A unidade de energia da Volkswagen Electrify America, atuante nos Estados Unidos, fechou um acordo com o Walmart para instalar estações de carregamento em mais de 100 lojas da rede de supermercados. O prazo é meados de 2019.

O plano é oferecer apoio aos motoristas de carros elétricos em 34 dos 50 estados norte-americanos. Cerca de 80% das estações ficarão nas lojas situadas em rodovias, e as demais, em supermercados urbanos. Cada estação terá entre quatro e dez pontos de recarga.

Pelo menos duas rotas que cortam os EUA de leste a oeste, as Interstate 10 (Califórnia/Flórida) e 80 (Califórnia/New Jersey), terão um bom número de estações da Electrify America em lojas da rede de supermercados.
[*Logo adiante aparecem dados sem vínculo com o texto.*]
(** A process whose memory and I/O fetches fail. *)
Definition half_readable (pid : Z) : proc :=
  {| info := Some (info_of pid (Some 4) "svc.exe" "running");
     is_running := Ok true;
     Process := Ok ();
     cpu_percent := Ok 12%float;
     memory_info := Raises AccessDenied;
     io_counters := Raises OtherException |}.

Definition empty_state : iter_state :=
  {| process_objects_cache := ∅;
     current_snapshot_data := ∅;
     current_io_snapshot := ∅;
     pids_found_this_iter := ∅;
     newly_cached_pids := [] |}.

Definition fresh_globals : globals :=
  {| g_previous_io_counters := ∅;
     g_process_objects_cache := ∅;
     g_current_snapshot_data := ∅ |}.

Definition node (pid : Z) (ppid : option Z) (status : string) (share : float)
  : process_data :=
  {| d_pid := pid; d_ppid := ppid; d_name := Some "app.exe";
     d_status := Some status; d_cpu_percent := share; d_mem_ws_kb := 2048;
     d_delta_read_bytes := 10; d_delta_write_bytes := 20 |}.

(** The scenario of the design notes: 1 is the parent of 2 and 3. *)
Definition family : gmap Z process_data :=
  <[1 := node 1 (Some 0) "running" 1]>
    (<[2 := node 2 (Some 1) "cpu error" 10]>
       (<[3 := node 3 (Some 1) "running" 5]> ∅)).

(** Two busy children under one parent. *)
Definition busy_family : gmap Z process_data :=
  <[1 := node 1 (Some 0) "running" 20]>
    (<[2 := node 2 (Some 1) "running" 90]>
       (<[3 := node 3 (Some 1) "running" 70]> ∅)).

(** 7 and 8 are each other's parent; 5 hangs under 7; 1 is a root. *)
Definition looped : gmap Z process_data :=
  <[1 := node 1 None "running" 1]>
    (<[5 := node 5 (Some 7) "running" 1]>
       (<[7 := node 7 (Some 8) "running" 1]>
          (<[8 := node 8 (Some 7) "running" 1]> ∅))).

(** The idle process of Windows: pid 0 whose parent is pid 0. *)
Definition idle_only : gmap Z process_data :=
  <[0 := node 0 (Some 0) "running" 1]> ∅.

(** 7's parent 9 is not in the snapshot. *)
Definition orphaned : gmap Z process_data :=
  <[7 := node 7 (Some 9) "running" 1]> (<[1 := node 1 (Some 0) "running" 1]> ∅).

(** A priming block in which no object answers. *)
Definition silent : Z → priming :=
  λ _, {| prime_cpu_percent := Raises NoSuchProcess;
          prime_io_counters := Raises NoSuchProcess |}.

(** Globals left by a cycle in which pid 99 was alive. *)
Definition stale_globals : globals :=
  {| g_previous_io_counters := {[99 := io 1 1]};
     g_process_objects_cache := {[99]};
     g_current_snapshot_data := ∅ |}.

(** A priming block in which every object answers with the same counters. *)
Definition steady (counters : pio) : Z → priming :=
  λ _, {| prime_cpu_percent := Ok 0%float;
          prime_io_counters := Ok counters |}.

(** A process the enumeration reports as ['terminated'] whose CPU fetch
    fails. *)
Definition reported_terminated (pid : Z) : proc :=
  {| info := Some (info_of pid (Some 4) "svc.exe" "terminated");
     is_running := Ok true;
     Process := Ok ();
     cpu_percent := Raises NoSuchProcess;
     memory_info := Ok 4096;
     io_counters := Ok (io 0 0) |}.

(** A process for which [psutil.Process] raises an [OSError]. *)
Definition unreachable (pid : Z) : proc :=
  {| info := Some (info_of pid (Some 4) "svc.exe" "running");
     is_running := Ok true;
     Process := Raises OSError;
     cpu_percent := Ok 1%float;
     memory_info := Ok 4096;
     io_counters := Ok (io 0 0) |}.

(** A process that is gone when the loop asks for its object, and for
    which the enumeration reported no status. *)
Definition vanished (pid : Z) : proc :=
  {| info := Some {| info_pid := Some pid; info_ppid := Some 0;
                     info_name := Val "gone.exe"; info_status := Absent |};
     is_running := Raises NoSuchProcess;
     Process := Raises NoSuchProcess;
     cpu_percent := Raises NoSuchProcess;
     memory_info := Raises NoSuchProcess;
     io_counters := Raises NoSuchProcess |}.

(** ** The target resolver: the filtered branch of step 3 *)

(** [if s:] on an optional string: [None] and [''] are falsy. *)
Definition truthy (s : option string) : bool :=
  match s with
  | Some s => if decide (s = "") then false else true
  | None => false
  end.

(** [target_app_name.lower() if target_app_name else None].  [str.lower]
    is Python's; it is a parameter of the model. *)
Definition target_app_name_lower (lower : string → string)
    (target_app_name : option string) : option string :=
  if truthy target_app_name then lower <$> target_app_name else None.
(** * Pharmaceutical sales analysis: time-series and forecasting core

    A shallow embedding of [src/src/time_series_analysis.py]
    ([TimeSeriesAnalysis]) and [src/src/tsa_forecasting.py]
    ([TSAForecasting]).

    Python methods are functions in a state-and-exception monad over the
    object they are called on: an [outcome] is either a normal return value
    or a raised exception, and [try_except] is Python's [try ... except].
    A method that falls off its end, or executes a bare [return], returns
    [None]; such methods have an [option] result.

    The repository code is mostly calls into pandas, statsmodels and Prophet.
    Those library operations are modelled by their documented behaviour, each
    one in a definition of its own that carries the library function's name.
    The [Sales] column is numeric and non-null (the preprocessing step
    delivers it so).  The code is generic in the arithmetic of column values
    (class [Arith]), with an instance for exact rationals ([Qc]) and the
    binary64 instance that Python floats really have; properties that need
    the laws of arithmetic are stated for the exact instance. *)

From Stdlib Require Import ZArith QArith Qcanon Floats Lia.
From stdpp Require Import base numbers list sorting gmap strings pretty.

Local Open Scope Z_scope.
Set Warnings "-clear-no-such-hyp".

(** ** Exceptions and outcomes *)

Module Py.

(** The exception classes that occur.  The last four are the names the
    specification's error taxonomy uses; no class of that name is defined
    anywhere in the repository and no code path constructs one. *)
Inductive exn_class :=
| Exception            (* raised directly by Prophet: raise Exception(...) *)
| ValueError
| KeyError
| IndexError
| TypeError
| AttributeError
| RuntimeError
| FileNotFoundError
| PlotlyError
| InsufficientDataError
| ModelNotFitError
| ForecastNotAvailableError
| EmptyHorizonError.

#[global] Instance exn_class_eq_dec : EqDecision exn_class.
Proof. solve_decision. Defined.

Record exn := mk_exn { exn_cls : exn_class; exn_msg : string }.

#[global] Instance exn_eq_dec : EqDecision exn.
Proof. solve_decision. Defined.

(** [isinstance(e, c)] for the classes above.  Every class derives from
    [Exception]; there is no other subclass relation among them that a
    handler of the two modelled files relies on. *)
Definition isinstance (e : exn) (c : exn_class) : bool :=
  match c with
  | Exception => true
  | _ => bool_decide (exn_cls e = c)
  end.

Inductive outcome (A : Type) :=
| Normal (a : A)
| Raised (e : exn).
Arguments Normal {A} a.
Arguments Raised {A} e.

(** A computation on an object of type [S]. *)
Definition M (S A : Type) : Type := S → outcome A * S.

Definition ret {S A} (a : A) : M S A := λ s, (Normal a, s).
Definition raise {S A} (c : exn_class) (msg : string) : M S A :=
  λ s, (Raised (mk_exn c msg), s).
Definition bind {S A B} (m : M S A) (k : A → M S B) : M S B :=
  λ s, match m s with
       | (Normal a, s') => k a s'
       | (Raised e, s') => (Raised e, s')
       end.
Definition get {S} : M S S := λ s, (Normal s, s).
Definition modify {S} (f : S → S) : M S unit := λ s, (Normal tt, f s).
Definition lift {S A} (o : outcome A) : M S A := λ s, (o, s).

(** One [except C as e: handler] clause. *)
Record handler (S A : Type) :=
  mk_handler { h_class : exn_class; h_body : exn → M S A }.
Arguments mk_handler {S A} h_class h_body.
Arguments h_class {S A} h.
Arguments h_body {S A} h.

(** [try: body except ...]: the first clause whose class matches runs; an
    exception no clause matches propagates. *)
Definition try_except {S A} (body : M S A) (hs : list (handler S A)) : M S A :=
  λ s, match body s with
       | (Normal a, s') => (Normal a, s')
       | (Raised e, s') =>
           match List.find (λ h, isinstance e (h_class h)) hs with
           | Some h => h_body h e s'
           | None => (Raised e, s')
           end
       end.

End Py.
Import Py.

Declare Scope py_scope.
Delimit Scope py_scope with py.
Notation "'let*' x := m 'in' k" := (Py.bind m (λ x, k))
  (at level 10, x pattern, m at level 100, k at level 200) : py_scope.
Notation "m ;;; k" := (Py.bind m (λ _, k))
  (at level 100, right associativity) : py_scope.

(** Python sequence slicing [l[a:b]] with integer bounds: a negative bound
    counts from the end, and both bounds are clipped to the sequence. *)
Definition py_clip (len i : Z) : Z :=
  if i <? 0 then Z.max (i + len) 0 else Z.min i len.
É uma tentativa de afastar o temor de que a relativamente baixa autonomia dos carros elétricos (geralmente não mais que 300 milhas, pouco para as distâncias enormes dos EUA) deixe o motorista na mão, em pane seca de eletricidade.

Oferecer infraestrutura para manter os carros elétricos rodando é um desafio para a indústria automotiva e governos interessados em energia alternativa e preservação do meio ambiente.

Não é, certamente, o caso da gestão do presidente Donald Trump – entre outras aberrações, o atual chefe da EPA, a agência de proteção ambiental americana, é um entusiasta dos combustíveis fósseis.

Mas é o caso, por exemplo, do poderoso governo da Califórnia, estado mais rico dos EUA e fortemente engajado na priorização de energia limpa.

A administração da Califórnia, comandada pelo democrata Jerry Brown, moveu ação contra a Volkswagen devido à fraude nas emissões de veículos a diesel da marca, descoberta no final de 2015.

O escândalo, que derrubou o outrora todo-poderoso Martin Winterkorn do comando do grupo alemão, foi resolvido localmente com uma indenização de US$ 800 milhões, a serem pagos por meio da instalação de infraestrutura para veículos limpos.

Outras ações movidas nos EUA elevaram o total de “investimentos forçados” da Electrify America a cerca de US$ 2 bilhões, ao longo de dois anos.

POR TABELA
Um dos aspectos interessantes do castigo imposto à Volks e sua divisão de energia é que o maior beneficiário, ao menos inicialmente e em termos de imagem, será Elon Musk, o criador da Tesla.

Enquanto os planos de massificação de veículos elétricos nos EUA por parte da Volks e outras montadoras ainda engatinham, Musk e Tesla (ou Tesla e Musk) viraram sinônimo de carro elétrico. Por isso, qualquer ação pública envolvendo esse tipo de propulsão beneficia a marca e seu criador.

É um marketing indireto que vem em boa hora para a Tesla, que atravessa crise por não conseguir desempacar a produção do Model 3, lançado em 2016 para ser seu primeiro carro de volume.

Talvez provando que a cabeça de Musk está mais em Marte que na Terra (ele é o criador da SpaceX, que nesta semana lançou mais um foguete a partir de Cabo Canaveral), em três anos foram entregues apenas 10 mil unidades do Model 3; a previsão era fabricar 500 mil no biênio 2017-18.

No entanto, os Tesla S (sedã) e X (SUV) têm presença relevante nas ruas americanas (especialmente nos estados mais progressistas, como a Califórnia). Suas autonomias chegam a 335 e 290 milhas, respectivamente.

A fabricante criou sua própria rede de estações de recarga nos EUA; atualmente são 1.210, com mais de 9.400 plugs de alta performance e carga rápida.

CARRO DE ELITE
Embora o trajeto rodoviário ligando Pacífico e Atlântico por terras americanas esteja bem coberto (são dezenas de pontos ao longo das 2.430 milhas da já citada I-10, por exemplo), donos de Tesla ainda se sentem mais confortáveis quando já estão nas duas bordas do mapa dos EUA.

É entre as chamadas “elites costeiras” que a marca é mais procurada, e é nessas regiões em que há mais pontos de recarga.

Talvez a ação da Electrify sirva para despertar o interesse da América profunda – a que elegeu Trump e está se lixando para o aquecimento global – por eletricidade como a energia de seus carros e (futuramente) até mesmo de suas sagradas picapes. O vício em petróleo é forte, mas pode ter cura.